=== Section Start ===

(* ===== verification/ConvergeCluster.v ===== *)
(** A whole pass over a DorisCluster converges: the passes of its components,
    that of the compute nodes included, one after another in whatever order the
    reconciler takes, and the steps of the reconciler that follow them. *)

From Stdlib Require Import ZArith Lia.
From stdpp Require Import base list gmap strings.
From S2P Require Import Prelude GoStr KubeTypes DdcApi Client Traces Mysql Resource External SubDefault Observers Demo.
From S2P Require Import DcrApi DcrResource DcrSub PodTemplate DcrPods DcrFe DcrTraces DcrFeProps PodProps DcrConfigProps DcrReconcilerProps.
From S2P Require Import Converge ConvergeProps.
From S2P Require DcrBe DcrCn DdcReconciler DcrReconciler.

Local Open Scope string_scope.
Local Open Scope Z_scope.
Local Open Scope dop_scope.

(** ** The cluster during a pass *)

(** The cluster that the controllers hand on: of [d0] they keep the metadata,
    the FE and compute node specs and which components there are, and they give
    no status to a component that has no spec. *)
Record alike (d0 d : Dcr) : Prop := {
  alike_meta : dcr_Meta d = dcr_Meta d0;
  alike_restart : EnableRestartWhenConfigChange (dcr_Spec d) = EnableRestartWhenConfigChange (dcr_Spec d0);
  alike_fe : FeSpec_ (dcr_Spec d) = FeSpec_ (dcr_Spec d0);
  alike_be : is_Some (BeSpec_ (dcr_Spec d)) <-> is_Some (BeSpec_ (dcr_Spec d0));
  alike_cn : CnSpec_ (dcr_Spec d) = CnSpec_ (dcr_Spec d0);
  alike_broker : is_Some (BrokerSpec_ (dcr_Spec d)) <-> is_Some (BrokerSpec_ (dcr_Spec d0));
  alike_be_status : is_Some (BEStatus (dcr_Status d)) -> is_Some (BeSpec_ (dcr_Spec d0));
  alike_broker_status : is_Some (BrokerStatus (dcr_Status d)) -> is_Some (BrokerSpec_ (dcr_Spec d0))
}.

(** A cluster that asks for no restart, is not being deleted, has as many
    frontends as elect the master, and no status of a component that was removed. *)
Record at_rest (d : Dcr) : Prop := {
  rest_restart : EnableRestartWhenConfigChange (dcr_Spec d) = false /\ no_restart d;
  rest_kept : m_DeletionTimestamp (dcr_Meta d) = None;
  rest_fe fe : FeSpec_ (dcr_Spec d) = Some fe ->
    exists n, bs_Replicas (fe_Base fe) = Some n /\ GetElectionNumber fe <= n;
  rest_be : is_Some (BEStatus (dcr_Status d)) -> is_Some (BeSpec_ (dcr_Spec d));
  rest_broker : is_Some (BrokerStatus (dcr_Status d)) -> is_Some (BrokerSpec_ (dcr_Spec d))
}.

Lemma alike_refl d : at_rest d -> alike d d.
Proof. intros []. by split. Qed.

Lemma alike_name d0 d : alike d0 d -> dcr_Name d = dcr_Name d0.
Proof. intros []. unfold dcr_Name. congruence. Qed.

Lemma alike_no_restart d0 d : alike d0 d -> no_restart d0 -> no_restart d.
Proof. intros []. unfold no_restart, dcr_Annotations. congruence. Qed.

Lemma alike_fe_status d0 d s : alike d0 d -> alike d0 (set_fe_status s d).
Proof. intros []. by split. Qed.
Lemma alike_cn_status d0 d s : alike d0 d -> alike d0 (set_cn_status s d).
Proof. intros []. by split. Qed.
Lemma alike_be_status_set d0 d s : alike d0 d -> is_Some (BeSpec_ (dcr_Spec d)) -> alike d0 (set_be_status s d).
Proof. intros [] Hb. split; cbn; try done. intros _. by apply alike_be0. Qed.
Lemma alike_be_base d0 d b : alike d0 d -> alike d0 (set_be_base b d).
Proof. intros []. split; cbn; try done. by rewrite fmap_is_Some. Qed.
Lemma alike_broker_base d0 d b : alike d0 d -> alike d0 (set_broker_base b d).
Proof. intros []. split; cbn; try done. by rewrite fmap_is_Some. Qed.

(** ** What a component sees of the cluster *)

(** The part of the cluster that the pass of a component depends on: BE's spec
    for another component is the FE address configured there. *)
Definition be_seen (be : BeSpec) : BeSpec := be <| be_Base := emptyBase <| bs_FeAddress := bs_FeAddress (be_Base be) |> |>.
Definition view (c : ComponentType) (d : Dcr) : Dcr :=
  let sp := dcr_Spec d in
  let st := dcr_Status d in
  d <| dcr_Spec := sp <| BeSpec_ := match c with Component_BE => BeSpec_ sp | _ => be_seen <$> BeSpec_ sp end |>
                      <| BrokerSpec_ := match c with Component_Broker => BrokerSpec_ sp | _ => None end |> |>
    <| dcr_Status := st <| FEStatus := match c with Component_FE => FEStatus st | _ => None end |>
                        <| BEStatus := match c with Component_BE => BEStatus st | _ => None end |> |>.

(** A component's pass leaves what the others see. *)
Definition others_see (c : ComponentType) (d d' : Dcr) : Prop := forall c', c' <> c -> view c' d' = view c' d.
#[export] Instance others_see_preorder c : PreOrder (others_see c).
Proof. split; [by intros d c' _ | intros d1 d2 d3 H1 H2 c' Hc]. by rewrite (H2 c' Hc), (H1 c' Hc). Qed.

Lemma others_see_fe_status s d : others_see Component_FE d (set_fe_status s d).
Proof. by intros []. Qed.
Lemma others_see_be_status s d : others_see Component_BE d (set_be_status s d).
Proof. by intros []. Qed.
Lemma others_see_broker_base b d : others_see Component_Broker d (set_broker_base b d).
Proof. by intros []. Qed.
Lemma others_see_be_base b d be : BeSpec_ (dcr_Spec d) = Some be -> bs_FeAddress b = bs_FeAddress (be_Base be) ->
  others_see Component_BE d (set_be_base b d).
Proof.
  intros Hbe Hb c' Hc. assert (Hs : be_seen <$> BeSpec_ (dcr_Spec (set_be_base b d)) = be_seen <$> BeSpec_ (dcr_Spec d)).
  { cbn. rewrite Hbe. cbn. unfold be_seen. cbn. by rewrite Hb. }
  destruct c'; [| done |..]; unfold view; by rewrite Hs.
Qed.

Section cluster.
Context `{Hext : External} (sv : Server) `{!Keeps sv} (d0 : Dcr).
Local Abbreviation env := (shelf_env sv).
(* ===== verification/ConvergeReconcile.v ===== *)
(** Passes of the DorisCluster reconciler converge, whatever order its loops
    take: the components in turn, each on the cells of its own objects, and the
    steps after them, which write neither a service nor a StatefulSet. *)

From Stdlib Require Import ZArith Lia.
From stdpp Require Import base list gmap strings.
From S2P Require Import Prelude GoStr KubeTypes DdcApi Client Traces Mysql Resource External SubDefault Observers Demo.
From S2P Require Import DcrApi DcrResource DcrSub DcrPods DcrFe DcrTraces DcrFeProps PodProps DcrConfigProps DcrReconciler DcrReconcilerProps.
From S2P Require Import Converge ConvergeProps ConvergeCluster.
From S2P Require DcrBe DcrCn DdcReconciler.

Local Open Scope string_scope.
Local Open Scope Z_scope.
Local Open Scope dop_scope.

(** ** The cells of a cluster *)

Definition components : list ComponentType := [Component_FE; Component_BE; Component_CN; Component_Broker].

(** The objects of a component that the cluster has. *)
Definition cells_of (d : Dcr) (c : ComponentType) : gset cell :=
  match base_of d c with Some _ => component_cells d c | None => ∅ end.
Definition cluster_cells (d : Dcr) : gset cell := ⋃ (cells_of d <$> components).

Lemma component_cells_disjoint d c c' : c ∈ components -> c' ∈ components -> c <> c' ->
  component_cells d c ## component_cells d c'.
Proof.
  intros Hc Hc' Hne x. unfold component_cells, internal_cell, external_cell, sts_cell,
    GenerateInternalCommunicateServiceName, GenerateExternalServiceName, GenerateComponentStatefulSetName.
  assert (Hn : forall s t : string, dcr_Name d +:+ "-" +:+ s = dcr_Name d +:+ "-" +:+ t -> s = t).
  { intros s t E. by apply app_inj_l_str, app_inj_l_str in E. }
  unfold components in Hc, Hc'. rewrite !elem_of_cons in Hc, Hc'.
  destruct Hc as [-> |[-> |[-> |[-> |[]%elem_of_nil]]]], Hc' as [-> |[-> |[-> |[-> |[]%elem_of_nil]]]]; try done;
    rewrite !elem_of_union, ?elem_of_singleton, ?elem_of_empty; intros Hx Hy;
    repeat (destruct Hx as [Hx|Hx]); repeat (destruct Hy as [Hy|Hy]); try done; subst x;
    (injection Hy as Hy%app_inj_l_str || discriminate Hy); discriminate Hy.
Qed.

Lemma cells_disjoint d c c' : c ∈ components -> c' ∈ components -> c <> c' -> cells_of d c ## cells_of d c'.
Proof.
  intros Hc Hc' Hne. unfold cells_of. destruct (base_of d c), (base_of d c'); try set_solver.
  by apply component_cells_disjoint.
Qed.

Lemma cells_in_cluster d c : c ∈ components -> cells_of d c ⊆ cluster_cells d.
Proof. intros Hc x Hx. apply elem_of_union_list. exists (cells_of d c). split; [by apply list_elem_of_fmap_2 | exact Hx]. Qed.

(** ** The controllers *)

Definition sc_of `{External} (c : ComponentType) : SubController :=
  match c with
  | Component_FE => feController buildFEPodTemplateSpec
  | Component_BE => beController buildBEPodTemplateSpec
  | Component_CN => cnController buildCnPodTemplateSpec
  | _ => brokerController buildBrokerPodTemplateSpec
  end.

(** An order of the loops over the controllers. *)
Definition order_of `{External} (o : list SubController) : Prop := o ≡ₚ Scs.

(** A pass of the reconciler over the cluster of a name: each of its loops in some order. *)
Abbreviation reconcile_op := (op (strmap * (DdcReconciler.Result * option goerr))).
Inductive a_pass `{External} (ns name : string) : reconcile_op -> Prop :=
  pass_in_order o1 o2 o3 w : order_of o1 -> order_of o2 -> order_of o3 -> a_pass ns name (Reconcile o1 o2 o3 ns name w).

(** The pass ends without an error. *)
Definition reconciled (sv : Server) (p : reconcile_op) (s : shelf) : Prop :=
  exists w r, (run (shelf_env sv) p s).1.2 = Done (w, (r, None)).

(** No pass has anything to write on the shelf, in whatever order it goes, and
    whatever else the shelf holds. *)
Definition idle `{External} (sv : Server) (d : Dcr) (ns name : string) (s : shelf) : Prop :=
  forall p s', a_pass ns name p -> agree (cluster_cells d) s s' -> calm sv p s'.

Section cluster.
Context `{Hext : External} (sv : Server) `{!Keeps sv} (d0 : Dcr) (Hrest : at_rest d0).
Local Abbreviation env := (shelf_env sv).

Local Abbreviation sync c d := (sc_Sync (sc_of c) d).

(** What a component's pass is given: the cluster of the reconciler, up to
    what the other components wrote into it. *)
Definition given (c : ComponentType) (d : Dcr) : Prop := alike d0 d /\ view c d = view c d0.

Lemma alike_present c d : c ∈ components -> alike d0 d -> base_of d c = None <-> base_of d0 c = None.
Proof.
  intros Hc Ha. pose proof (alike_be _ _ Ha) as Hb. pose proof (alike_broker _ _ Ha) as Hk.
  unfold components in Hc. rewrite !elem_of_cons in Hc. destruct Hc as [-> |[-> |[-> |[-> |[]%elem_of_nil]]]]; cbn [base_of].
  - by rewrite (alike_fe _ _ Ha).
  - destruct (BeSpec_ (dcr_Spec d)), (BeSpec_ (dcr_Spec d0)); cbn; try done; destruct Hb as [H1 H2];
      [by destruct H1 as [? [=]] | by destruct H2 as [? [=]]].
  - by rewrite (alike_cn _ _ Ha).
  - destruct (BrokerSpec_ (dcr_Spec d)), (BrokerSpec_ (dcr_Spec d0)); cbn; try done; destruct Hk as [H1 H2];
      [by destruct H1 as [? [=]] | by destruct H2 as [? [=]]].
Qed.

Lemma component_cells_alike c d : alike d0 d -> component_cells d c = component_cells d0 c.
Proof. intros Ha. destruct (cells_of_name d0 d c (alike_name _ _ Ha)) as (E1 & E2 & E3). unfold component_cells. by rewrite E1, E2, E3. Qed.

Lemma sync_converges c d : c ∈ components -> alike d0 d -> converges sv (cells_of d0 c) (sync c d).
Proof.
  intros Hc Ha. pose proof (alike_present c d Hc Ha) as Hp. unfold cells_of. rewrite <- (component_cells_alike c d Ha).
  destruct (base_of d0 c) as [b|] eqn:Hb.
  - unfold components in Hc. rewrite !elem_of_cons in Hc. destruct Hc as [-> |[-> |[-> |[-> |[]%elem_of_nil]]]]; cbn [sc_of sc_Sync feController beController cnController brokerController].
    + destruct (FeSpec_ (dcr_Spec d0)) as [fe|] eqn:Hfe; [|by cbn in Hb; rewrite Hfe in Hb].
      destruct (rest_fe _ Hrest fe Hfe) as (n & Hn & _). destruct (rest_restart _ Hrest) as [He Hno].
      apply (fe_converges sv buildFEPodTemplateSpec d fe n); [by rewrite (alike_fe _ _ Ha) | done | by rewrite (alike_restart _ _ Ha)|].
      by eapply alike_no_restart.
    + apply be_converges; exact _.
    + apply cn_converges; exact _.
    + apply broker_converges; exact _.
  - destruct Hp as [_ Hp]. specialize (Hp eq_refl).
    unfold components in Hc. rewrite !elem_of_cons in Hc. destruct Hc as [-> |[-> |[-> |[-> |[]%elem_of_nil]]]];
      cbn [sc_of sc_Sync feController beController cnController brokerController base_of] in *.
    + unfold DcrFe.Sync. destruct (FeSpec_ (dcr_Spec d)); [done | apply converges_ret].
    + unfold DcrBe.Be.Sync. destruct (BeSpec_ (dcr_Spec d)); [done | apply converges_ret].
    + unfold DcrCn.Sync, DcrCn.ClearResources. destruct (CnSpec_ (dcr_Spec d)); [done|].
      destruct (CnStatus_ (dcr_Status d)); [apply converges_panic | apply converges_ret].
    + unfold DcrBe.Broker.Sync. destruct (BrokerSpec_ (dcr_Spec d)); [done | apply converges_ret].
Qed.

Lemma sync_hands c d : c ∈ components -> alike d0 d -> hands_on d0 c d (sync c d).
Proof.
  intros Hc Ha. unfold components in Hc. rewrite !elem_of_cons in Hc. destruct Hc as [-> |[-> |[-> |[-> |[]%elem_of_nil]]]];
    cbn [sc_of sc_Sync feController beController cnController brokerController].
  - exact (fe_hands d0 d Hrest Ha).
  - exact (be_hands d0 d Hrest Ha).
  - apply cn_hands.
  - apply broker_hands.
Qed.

=== Section End ===

**ASSIGNED TASK**: Look for the word "DorisCluster" in every line of the listing and copy the lines that have it.

**ANSWER BOX**:
(** A whole pass over a DorisCluster converges: the passes of its components,
(** Passes of the DorisCluster reconciler converge, whatever order its loops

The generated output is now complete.